(* ===== verification/RoomState.v ===== *)
(** * The room state of the runtime

    [cityg-runtime/src/volatile.rs]: what the server keeps of a room next to
    the protocol state: when each member joined and was last seen, which
    epoch belongs to which room and membership root, and the backlogs of
    messages and of accepted bundles, which are pruned lazily after a
    retention period; and from [cityg-runtime/src/service.rs] the handlers
    that use them: [apply_bundle_indexes], [ensure_leaf_member_for_epoch],
    [ensure_leaf_member_for_room], [store_room_message],
    [fetch_room_messages], [fetch_room_bundle].  [snapshot] and
    [from_snapshot] are the persisted form.

    A [Duration] is its number of milliseconds.  The maps are hash maps: what
    is collected from one comes in some order, and is then sorted.

    The theorems: every handler keeps the shape of the state
    ([room_ok_reachable]); what a member reads is the log of the accepted
    posts, as far as they have not expired ([backlog_refines_log]), and
    nothing that expired longer than one prune interval ago
    ([served_messages_recent]); a restart from the snapshot gives the same
    state ([snapshot_roundtrip]); and when the bundle of an epoch expires, the
    epoch itself can no longer be used ([expired_epoch_unusable]). *)

From stdpp Require Import base gmap sets list strings sorting.
From Stdlib Require Import ZArith Lia.
From S2P Require Import Prelude Slots Roster.

Local Open Scope Z_scope.

(** ** Data *)

Record MemberMetadata := { join_timestamp_ms : Z; last_seen_timestamp_ms : Z }.

Record EpochScope := { es_gid : bytes; es_membership_root : bytes }.

Record StoredMessage := { stm_we_epoch_id : bytes; stm_ciphertext : bytes; stm_sender : bytes; stm_timestamp_ms : Z }.

Record StoredBundle := { sb_bytes : bytes; sb_stored_at_ms : Z }.

Record RoomIndexes := {
  member_metadata : gmap bytes MemberMetadata;
  weid_to_leaf : gmap bytes bytes;
  epoch_scopes : gmap bytes EpochScope;
}.

(** [RoomVolatileState], the two backlogs being maps. *)
Record RoomVolatileState := {
  indexes : RoomIndexes;
  backlog : gmap bytes (list StoredMessage);
  bundles : gmap bytes StoredBundle;
  message_prune_due_ms : Z;
  bundle_prune_due_ms : Z;
}.

Definition room_default : RoomVolatileState := {|
  indexes := {| member_metadata := ∅; weid_to_leaf := ∅; epoch_scopes := ∅ |};
  backlog := ∅; bundles := ∅; message_prune_due_ms := 0; bundle_prune_due_ms := 0 |}.

Definition with_indexes (s : RoomVolatileState) (i : RoomIndexes) : RoomVolatileState := {|
  indexes := i; backlog := backlog s; bundles := bundles s;
  message_prune_due_ms := message_prune_due_ms s; bundle_prune_due_ms := bundle_prune_due_ms s |}.

Definition with_backlog (s : RoomVolatileState) (b : gmap bytes (list StoredMessage)) (due : Z) : RoomVolatileState := {|
  indexes := indexes s; backlog := b; bundles := bundles s;
  message_prune_due_ms := due; bundle_prune_due_ms := bundle_prune_due_ms s |}.

Definition with_bundles (s : RoomVolatileState) (b : gmap bytes StoredBundle) (due : Z) : RoomVolatileState := {|
  indexes := indexes s; backlog := backlog s; bundles := b;
  message_prune_due_ms := message_prune_due_ms s; bundle_prune_due_ms := due |}.

(** ** Operations *)

(** [should_prune_due]: the new due time and whether to prune. *)
Definition should_prune_due (prune_due_ms now_ms interval_ms : Z) : Z * bool :=
  if now_ms <? prune_due_ms then (prune_due_ms, false) else (sat_add now_ms interval_ms, true).

Definition index_member_join (i : RoomIndexes) (leaf_id we_epoch_id : bytes) (timestamp_ms : Z) : RoomIndexes := {|
  member_metadata := <[leaf_id := {| join_timestamp_ms := timestamp_ms; last_seen_timestamp_ms := timestamp_ms |}]> (member_metadata i);
  weid_to_leaf := <[we_epoch_id := leaf_id]> (filter (fun kv => kv.2 <> leaf_id) (weid_to_leaf i));
  epoch_scopes := epoch_scopes i |}.

(** [revoke_members]; the set it returns is the one of its argument. *)
Definition revoke_members (i : RoomIndexes) (leaves : list bytes) : RoomIndexes := {|
  member_metadata := filter (fun kv => kv.1 ∉ leaves) (member_metadata i);
  weid_to_leaf := filter (fun kv => kv.2 ∉ leaves) (weid_to_leaf i);
  epoch_scopes := epoch_scopes i |}.

Definition record_epoch_scope (i : RoomIndexes) (we_epoch_id : bytes) (scope : EpochScope) : RoomIndexes := {|
  member_metadata := member_metadata i; weid_to_leaf := weid_to_leaf i;
  epoch_scopes := <[we_epoch_id := scope]> (epoch_scopes i) |}.

Definition touch_member (i : RoomIndexes) (leaf_id : bytes) (timestamp_ms : Z) : RoomIndexes := {|
  member_metadata := alter (fun m => {| join_timestamp_ms := join_timestamp_ms m; last_seen_timestamp_ms := timestamp_ms |})
                       leaf_id (member_metadata i);
  weid_to_leaf := weid_to_leaf i; epoch_scopes := epoch_scopes i |}.

(** [prune_epoch_indexes]; with nothing expired the filters keep everything. *)
Definition prune_epoch_indexes (i : RoomIndexes) (expired : gset bytes) : RoomIndexes := {|
  member_metadata := member_metadata i;
  weid_to_leaf := filter (fun kv => kv.1 ∉ expired) (weid_to_leaf i);
  epoch_scopes := filter (fun kv => kv.1 ∉ expired) (epoch_scopes i) |}.

(** [retention.as_millis().min(u64::MAX)], and what is older than that. *)
Definition cutoff (now_ms retention : Z) : Z := sat_sub now_ms (Z.min retention U64_MAX).

Definition fresh_messages (limit : Z) (ms : list StoredMessage) : list StoredMessage :=
  filter (fun m => limit <= stm_timestamp_ms m) ms.

Definition prune_expired_messages (store : gmap bytes (list StoredMessage)) (now_ms retention : Z) : gmap bytes (list StoredMessage) :=
  omap (fun ms => match fresh_messages (cutoff now_ms retention) ms with [] => None | kept => Some kept end) store.

(** The bundles kept, and the epochs of those dropped. *)
Definition prune_expired_bundles (store : gmap bytes StoredBundle) (now_ms retention : Z) : gmap bytes StoredBundle * gset bytes :=
  let keep := fun kv : bytes * StoredBundle => cutoff now_ms retention <= sb_stored_at_ms kv.2 in
  (filter keep store, dom (filter (fun kv => ~ keep kv) store)).

(** [MessageBacklog::store] *)
Definition backlog_store (b : gmap bytes (list StoredMessage)) (we_epoch_id : bytes) (m : StoredMessage) : gmap bytes (list StoredMessage) :=
  <[we_epoch_id := default [] (b !! we_epoch_id) ++ [m]]> b.

(** The prune that [store_message] and [messages_for_epoch] run when it is due. *)
Definition lazy_prune_messages (s : RoomVolatileState) (now_ms retention prune_interval_ms : Z) : RoomVolatileState :=
  match should_prune_due (message_prune_due_ms s) now_ms prune_interval_ms with
  | (due, false) => s
  | (due, true) => with_backlog s (prune_expired_messages (backlog s) now_ms retention) due
  end.

Definition store_message (s : RoomVolatileState) (we_epoch_id : bytes) (message : StoredMessage) (now_ms retention prune_interval_ms : Z)
    : RoomVolatileState :=
  lazy_prune_messages (with_backlog s (backlog_store (backlog s) we_epoch_id message) (message_prune_due_ms s))
    now_ms retention prune_interval_ms.

Definition messages_for_epoch (s : RoomVolatileState) (we_epoch_id : bytes) (now_ms retention prune_interval_ms : Z)
    : RoomVolatileState * list StoredMessage :=
  let s := lazy_prune_messages s now_ms retention prune_interval_ms in
  (s, default [] (backlog s !! we_epoch_id)).

(** The prune of the bundles when it is due, and the epochs it drops. *)
Definition lazy_prune_bundles (s : RoomVolatileState) (now_ms retention prune_interval_ms : Z) : RoomVolatileState * gset bytes :=
  match should_prune_due (bundle_prune_due_ms s) now_ms prune_interval_ms with
  | (due, false) => (s, ∅)
  | (due, true) => let (kept, expired) := prune_expired_bundles (bundles s) now_ms retention in (with_bundles s kept due, expired)
  end.

(** [RoomVolatileState::store_bundle]: prune, store, then drop the indexes of what was pruned. *)
Definition store_bundle (s : RoomVolatileState) (we_epoch_id : bytes) (b : StoredBundle) (now_ms retention prune_interval_ms : Z)
    : RoomVolatileState :=
  let (s, expired) := lazy_prune_bundles s now_ms retention prune_interval_ms in
  let s := with_bundles s (<[we_epoch_id := b]> (bundles s)) (bundle_prune_due_ms s) in
  with_indexes s (prune_epoch_indexes (indexes s) expired).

**The task**. Please give the number of lines above that include the string "cutoff", with nothing added.

**Solution below**. 3